Due giudici uccise a Kabul

Le magistrate della Corte Suprema sparate mentre si recavano al lavoro.

GP

L’Afghanistan, di recente oggetto di un’ondata di omicidi, oggi si tinge nuovamente di sangue.

Stamane alle 8,30 ora locale (5,30 in Italia) un gruppo di uomini armati hanno bloccato ed aperto il fuoco sull’auto che accompagnava le due giudici della Corte Suprema al lavoro.

Entrambe le alte magistrate sono morte ed il loro autista è rimasto ferito gravemente.

Nessun dubbio sulle motivazioni terroristiche del gesto, che al momento non risulta ancora rivendicato da qualcuna delle tante fazioni che si contendono il dominio del Paese, incutendo terrore.

L’Afghanistan è stato per troppo tempo teatro di guerre sanguinose volute e scatenate dalle grandi potenze mondiali che su uno scacchiere lontano dai propri territori trovava comodo giocare la partita del dominio internazionale.

Non è facile che un Paese, dove essere un buon guerriero è ancora per molti, troppi, la migliore qualità auspicabile, riesca a riappacificarsi in tempi ragionevoli. Il male e l’odio seminati per troppi anni producono i loro frutti amari.

Intendiamoci, ci siamo sforzati di dare un quadro dell’ambiente in cui l’episodio criminale è stato concepito e portato a compimento, nella ricostruzione che ho appena fatto non una parola di assoluzione per quel gesto. Il terrorismo, ovunque si manifesti, va condannato senza se e senza ma.

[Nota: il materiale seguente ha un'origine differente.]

(** [verify] stands for [verify_directory_entry]: the Ed25519 check. *)
Definition register (verify : DirectoryEntry → bool) (g : bindings)
    (entry : DirectoryEntry) : bindings * bool :=
  if verify entry
  then (bind g (de_node_id entry) (de_actor_addr entry) (de_generation entry), true)
  else (g, false).

Definition resolve_binding (g : bindings) : PeerDirectory := λ node, snd <$> g !! node.

(** ** Messages *)

Inductive SwimIn :=
  | Ping (from : NodeId) (sequence : N) (piggyback : bytes)
  | Ack (from : NodeId) (sequence : N) (piggyback : bytes)
  | PingReq (from target : NodeId) (sequence : N) (piggyback : bytes)
  | IndirectAck (target : NodeId) (sequence : N) (piggyback : bytes)
  | JoinRequest (from : NodeId)
  | JoinResponse (members : list NodeRecord)
  | TickAt (now : N)
  | SendFailedTo (to : NodeId)
  | Join (seeds : list NodeId)
  | Leave
  | Subscribe (observer : ActorAddress).

(** The struct [MembershipChanged] sent to subscribers. *)
Record Note := mkNote {
  note_node_id : NodeId;
  note_state : MemberState;
  note_incarnation : N;
}.

Inductive Outgoing :=
  | OutSwim (msg : SwimIn)
  | OutNote (note : Note).

Abbreviation posts := (list (ActorAddress * Outgoing)).

(** ** The actor *)

Record SwimActor := mkSwimActor {
  sa_self_id : NodeId;
  sa_node : SwimNode;
  last_now : N;
  subscribers : list ActorAddress;
}.

Definition set_sa_node (a : SwimActor) (v : SwimNode) : SwimActor :=
  mkSwimActor (sa_self_id a) v (last_now a) (subscribers a).
Definition set_last_now (a : SwimActor) (v : N) : SwimActor :=
  mkSwimActor (sa_self_id a) (sa_node a) v (subscribers a).
Definition set_subscribers (a : SwimActor) (v : list ActorAddress) : SwimActor :=
  mkSwimActor (sa_self_id a) (sa_node a) (last_now a) v.

Definition new (self_id : NodeId) (config : SwimConfig) (now : N) : SwimActor :=
  mkSwimActor self_id (SwimNode.new self_id config now) now [].

Definition with_observer (a : SwimActor) : SwimActor :=
  set_sa_node a (set_observer (sa_node a)).

Section actor.
Context `{UpdateCodec} `{PeerDirectory} (ctx : Ctx).

Definition send_to_node (to : NodeId) (msg : SwimIn) : posts :=
  match resolve to with
  | Some addr =>
      let '(sent, ok) := ctx_send ctx addr (OutSwim msg) in
      if ok then sent
      else sent ++ post ctx (self_addr ctx) (OutSwim (SendFailedTo to))
  | None => post ctx (self_addr ctx) (OutSwim (SendFailedTo to))
  end.

Definition dispatch_one (a : SwimActor) (action : NodeAction) : posts :=
  match action with
  | SendPing to seq pb => send_to_node to (Ping (sa_self_id a) seq pb)
  | SendAck to seq pb => send_to_node to (Ack (sa_self_id a) seq pb)
  | SendPingReq relay target seq pb =>
      send_to_node relay (PingReq (sa_self_id a) target seq pb)
  | ForwardAck to target seq pb => send_to_node to (IndirectAck target seq pb)
  | SendJoinResponse to members => send_to_node to (JoinResponse members)
  | MembershipChanged node_id state incarnation =>
      subscribers a ≫= λ sub, post ctx sub (OutNote (mkNote node_id state incarnation))
  end.

Definition dispatch (a : SwimActor) (actions : list NodeAction) : posts :=
  actions ≫= dispatch_one a.

(** Hand an input to the engine and perform the actions it returns. *)
Definition drive (a : SwimActor) (input : NodeInput) : SwimActor * posts :=
  let '(n, acts) := SwimNode.handle (sa_node a) input in
  let a := set_sa_node a n in
  (a, dispatch a acts).

Definition handle (a : SwimActor) (msg : SwimIn) : SwimActor * posts :=
  match msg with
  | TickAt now => drive (set_last_now a now) (InTick now)
  | Ping from seq pb => drive a (InPing from seq pb)
  | Ack from seq pb => drive a (InAck from seq pb)
  | PingReq from target seq pb => drive a (InPingReq from target seq pb)
  | IndirectAck target seq pb => drive a (InIndirectAck target seq pb)
  | JoinRequest from => drive a (InJoinRequest from)
  | JoinResponse members => drive a (InJoinResponse members)
  | SendFailedTo to => drive a (InSendFailed to)
  | Join seeds => (a, seeds ≫= λ seed, send_to_node seed (JoinRequest (sa_self_id a)))
  | Leave => drive a InLeave
  | Subscribe observer => (set_subscribers a (subscribers a ++ [observer]), [])
  end.
End actor.

(** A history of the actor: each message is handled with the routing table and
    the peer bindings of its moment. *)
Record Turn := mkTurn {
  turn_ctx : Ctx;
  turn_bindings : bindings;
  turn_msg : SwimIn;
}.

Definition take_turn `{UpdateCodec} (a : SwimActor) (t : Turn) : SwimActor * posts :=
  @handle _ (resolve_binding (turn_bindings t)) (turn_ctx t) a (turn_msg t).

Definition run `{UpdateCodec} (a : SwimActor) (turns : list Turn) : SwimActor * posts :=
  emit_all take_turn a turns.

(** ** The binding directory *)

(** The order in which bindings replace each other. *)
Definition binding_key (b : N * ActorAddress) : list N := [b.1].

Lemma better_binding a b : better binding_key a b = (b.1 <? a.1).
Proof.
  unfold better, binding_key. cbn [lex_ltb]. by destruct (b.1 <? a.1), (b.1 =? a.1).
Qed.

Non posso chiudere senza rilevare una sorta d’ingenuità fanciullesca da parte dello Stato Afghano: in un territorio recentemente divenuto protagonista di una crescita esponenziale di omicidi ed un’escalation di violenza inaudita, mandare in giro alti magistrati e funzionari di alto livello dello Stato senza adeguata scorta è l’equivalente di una condanna a morte.

Non ho gli elementi per concludere che sia stata una scelta dolosa, penso piuttosto che sia frutto di impreparazione e superficialità degli apparati di sicurezza: un mestiere che non s’impara in due giorni.